Performance and energy consumption: comparing CPU virtualization and emulation efficiency

March 6, 2025Christian Horn5-minute read

Recently, when my workplace laptop needed a hardware refresh and I wanted to replace it with an ARM-based laptop with Linux (a MacBook), I was tasked with comparing the efficiency of using CPU virtualization versus emulation.

This article presents my research and benchmark data comparing the performance and power consumption of workloads running under virtualization and emulation.

We live in exciting times: After many years with the x86 architecture dominating the market, there are new players. For some years, Amazon has been offering Graviton instances, which consists of using an ARM-based CPU design. This offer is competitively priced compared to x86 instances. CPUs have widely supported running virtual machines (VMs) with so-called hardware virtualization support since the 2000s, but this is limited to VMs of the same CPU architecture. Running VMs of a different CPU architecture still requires more software involvement through a process known as emulation.

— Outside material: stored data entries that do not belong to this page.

(* ===== verification/JmtInsert.v ===== *)
(** * [batch_put_value_set] on a stored tree

    The children of an internal node after their updates, the node collapsing into its only leaf,
    the update of a stored subtree, and the update of a version of the tree. *)
From S2P Require Import Prelude Crypto Nibble SparseMerkle JmtNode Jmt JmtTree JmtUpdate JmtPut.
Local Open Scope N_scope.

Section insert.
Context `{!SparseHashes} {K : Type}.
Abbreviation content := (gmap HashValue (HashValue * (K * Version))).
Abbreviation store := (gmap NodeKey (Node K)).
Abbreviation kv := (HashValue * option (HashValue * K))%type.
Abbreviation nodes := (list (NodeKey * Node K)).
Abbreviation child_key path i c := (mkNodeKey (ch_version c) (path_of (path ++ [i]))).
Abbreviation content_in path m := (∀ k x, m !! k = Some x → key_in path k ∧ hash_wf k).
Abbreviation deltas := (list ((N * option (Node K)) * (nodes * list StaleNodeIndex))).

(** ** Small maps *)

Lemma map_two {A} (mm : gmap N A) : (2 <= size mm)%nat → ∃ i j, i ≠ j ∧ is_Some (mm !! i) ∧ is_Some (mm !! j).
Proof.
  intros Hs. rewrite <- length_map_to_list in Hs. pose proof (NoDup_fst_map_to_list mm) as Hn.
  destruct (map_to_list mm) as [|[i x] [|[j y] l]] eqn:Hl; cbn in Hs; [lia..|].
  exists i, j. rewrite !fmap_cons in Hn. apply NoDup_cons in Hn as [Hn _]. split_and!.
  - intros ->. apply Hn. left.
  - exists x. apply elem_of_map_to_list. rewrite Hl. left.
  - exists y. apply elem_of_map_to_list. rewrite Hl. right. left.
Qed.
Lemma map_one {A} (mm : gmap N A) i x l : (size mm <= 1)%nat → map_to_list mm = (i, x) :: l → mm = {[i := x]}.
Proof.
  intros Hs Hl. rewrite <- length_map_to_list, Hl in Hs. destruct l; [|cbn in Hs; lia].
  rewrite <- (list_to_map_to_list mm), Hl. done.
Qed.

The commonly known reason for using virtualization instead of emulation is performance. But what exactly is the impact on performance and power consumption? In use cases like “I want to replicate an x86-issue on my aarch64 system” or “I need to run this old application,” performance is not that important. Here, emulation can be an acceptable fallback, if access to native (bare metal or virtualized) resources is not otherwise possible.

Support engineers have also used virtualization for many years to make things easier: Nested kernel-based virtual machines (KVM) can be used to run “guests on guests.” This can help to replicate OpenStack and OpenShift environments, for testing.

The technology of today

As of Red Hat Enterprise Linux (RHEL) 8, 9 and 10, customers can use QEMU with KVM to run virtualized guests. This allows customers to run guest operating systems where the CPU instructions are directly executed on the CPUs of the host system. In these setups, additional hardware like Network Interface Cards (NIC) can be emulated.

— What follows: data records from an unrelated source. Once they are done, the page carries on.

(* ===== verification/StateMerkleSafety.v ===== *)
(** * Safety of the state snapshots under commits, pruning and restarts

    Every step of [StateMerkleSystem] keeps its invariant. What follows from it: reads of committed and
    merklized snapshots, the absence of panics, what the pruners remove, and how the system restarts. *)
From stdpp Require Import functions sorting.
From S2P Require Import Prelude Crypto Nibble SparseMerkle JmtNode JmtCodec Jmt JmtTree JmtUpdate JmtPut JmtInsert StateMerkleDb StateMerkleSystem.
Local Open Scope N_scope.

Section safety.
Context `{!SparseHashes} {K C : Type} `{!LruCache C NibblePath (Version * Node K)}.
Abbreviation content := (gmap HashValue (HashValue * (K * Version))).
Abbreviation store := (gmap NodeKey (Node K)).
Abbreviation log := (list (Version * content)).
Abbreviation versions l := (l.*1).
Implicit Types (s : System K C) (t : Tables K) (db : StateMerkleDb K C) (written pending l : log) (h : store).

(** ** Versions *)

Lemma elem_of_versions l v : v ∈ versions l ↔ ∃ m, (v, m) ∈ l.
Proof. rewrite list_elem_of_fmap. split; [intros ([? m] & -> & ?); eauto|intros (m & Hm); by exists (v, m)]. Qed.
Lemma versions_app l l' : versions (l ++ l') = versions l ++ versions l'.
Proof. apply fmap_app. Qed.
Lemma sorted_split l l' v v' :
  StronglySorted N.lt (versions (l ++ l')) → v ∈ versions l → v' ∈ versions l' → v < v'.
Proof. rewrite versions_app. intros Hs Hv Hv'. by eapply StronglySorted_app_1_elem_of. Qed.
Lemma sorted_left l l' : StronglySorted N.lt (versions (l ++ l')) → StronglySorted N.lt (versions l).
Proof. rewrite versions_app. apply StronglySorted_app_1_l. Qed.
Lemma sorted_last l x v : StronglySorted N.lt (versions l) → last l = Some x → v ∈ versions l → v <= x.1.
Proof.
  intros Hs [l' ->]%last_Some Hv. rewrite versions_app in Hv. apply elem_of_app in Hv as [Hv|Hv].
  - apply N.lt_le_incl. eapply sorted_split; [done|done|by left].
  - cbn in Hv. apply list_elem_of_singleton in Hv as ->. done.
Qed.
Lemma last_version l x : last l = Some x → x.1 ∈ versions l.
Proof. intros Hx. apply list_elem_of_fmap. exists x. split; [done|]. by apply last_Some_elem_of. Qed.
Lemma reached_mono l x v : StronglySorted N.lt (versions (l ++ [x])) → reached l v → reached (l ++ [x]) v.
Proof.
  intros Hs [->|(y & Hy & Hv)]; [by left|]. right. exists x. rewrite last_snoc. split; [done|].
  etransitivity; [exact Hv|]. apply N.lt_le_incl. eapply sorted_split; [done|by apply last_version|by left].
Qed.
Lemma reached_lt l x v v' : StronglySorted N.lt (versions (l ++ [x])) → reached l v → v' ∈ versions l → v < x.1.
Proof.
  intros Hs Hr Hv'. assert (∀ w, w ∈ versions l → w < x.1) as Hlt by (intros w Hw; eapply sorted_split; [done|done|by left]).
  destruct Hr as [->|(y & Hy & Hv)]; [specialize (Hlt v' Hv'); lia|]. specialize (Hlt _ (last_version _ _ Hy)). lia.
Qed.

(** ** Nodes *)

Lemma dead_stays h l v v' k :
  history_ok h l → v ∈ versions l → v' ∈ versions l → nk_version k < v → ¬ live h v k → v <= v' → ¬ live h v' k.
Proof.
  intros Hh Hv Hv' Hk Hd Hle Hl. apply Hd. destruct (decide (v = v')) as [->|Hne]; [done|].
  eapply h_interval; [done|exact Hv|exact Hv'|lia|done|lia].
Qed.
(** What the progress of the pruners leaves readable *)
Definition readable s (v : Version) : Prop :=
  progress_of (sm_db (sys_db s)) StaleNodeIndexCrossEpochSchema <= v ∧
  (progress_of (sm_db (sys_db s)) StaleNodeIndexSchema <= v ∨ is_Some (sys_epochs s !! v)).
Lemma readable_nodes h epochs t written pending v k n :
  history_ok h (written ++ pending) → tables_ok h epochs t written → v ∈ versions written →
  progress_of t StaleNodeIndexCrossEpochSchema <= v →
  progress_of t StaleNodeIndexSchema <= v ∨ is_Some (epochs !! v) →
  live h v k → h !! k = Some n → tb_nodes t !! k = Some n.
Proof.
  intros Hh Ht Hv Hc Hs Hl Hk.
  assert (∀ w, w ∈ versions written → w ∈ versions (written ++ pending)) as Hin.
  { intros w Hw. rewrite versions_app. apply elem_of_app. by left. }
  assert (nk_version k <= v) as Hkv by (eapply h_past; [done|by apply Hin|done]).
  assert (nk_version k ∈ versions written) as Hkw.
  { pose proof (h_version _ _ Hh _ _ Hk) as Hw. rewrite versions_app in Hw. apply elem_of_app in Hw as [|Hw]; [done|].
    pose proof (sorted_split _ _ _ _ (h_sorted _ _ Hh) Hv Hw). lia. }
  destruct (t_kept _ _ _ _ Ht k n Hk Hkw) as [|(schema & w & Hrow & Hw)]; [done|]. exfalso.
  assert (w <= v → False) as Hdead.
  { intros Hwv. destruct Hrow. eapply (dead_stays h _ w v); [done|by apply Hin|by apply Hin|done|done|done|done]. }
  destruct schema; [|apply Hdead; lia]. destruct Hs as [Hs|Hs]; [apply Hdead; lia|].
  destruct (N.le_gt_cases w v) as [|Hlt]; [by apply Hdead|].
  pose proof (sr_epoch _ _ _ _ _ _ Hrow eq_refl v Hs Hlt). lia.
Qed.
Lemma last_readable h epochs t written pending x k n :
  history_ok h (written ++ pending) → tables_ok h epochs t written → last written = Some x →
  live h x.1 k → h !! k = Some n → tb_nodes t !! k = Some n.
Proof.
  intros Hh Ht Hx. assert (∀ schema, progress_of t schema <= x.1) as Hp.
  { intros schema. destruct (t_progress _ _ _ _ Ht schema) as [->|(y & Hy & ?)]; [lia|]. by simplify_eq. }
  eapply readable_nodes; [done|done|by apply last_version|apply Hp|left; apply Hp].
Qed.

On Fedora, emulation of other architectures is available via the normal repositories. For example, the aarch64 Fedora repos have qemu-system-x86_64, which allows the emulation of guests with the x86_64 architecture.

Measurement set up

For measurements, you can use Fedora as host, as the QEMU emulation packages can conveniently be installed from the normal repositories. The pieces include:

Performance Co-Pilot (PCP): PCP provides you with the power consumption metrics. These get stored in archive files, from where you can evaluate them
Python 3 wrapper scripts: These provide the framework, allowing you to run one script to control power consumption monitoring and run the workloads in the virtualization/emulation guests
Ansible playbooks: These are used to deploy the test scripts on the guest and install required packages
‘bzip2’: ‘bzcat’ is used to uncompress data and use that as a CPU-based workload

The 3 most interesting resources are CPU compute, I/O and network throughput. ‘bzip2’ was used to cover the CPU compute resource, which has the most influence on most workloads. In addition to performance, consumed power is also important.

Read about the basic power measurement setup in this article.

Let’s compare emulated CPU performance

Now, let’s focus on CPU power. As an example of a practical workload, let’s use the extraction of a compressed file.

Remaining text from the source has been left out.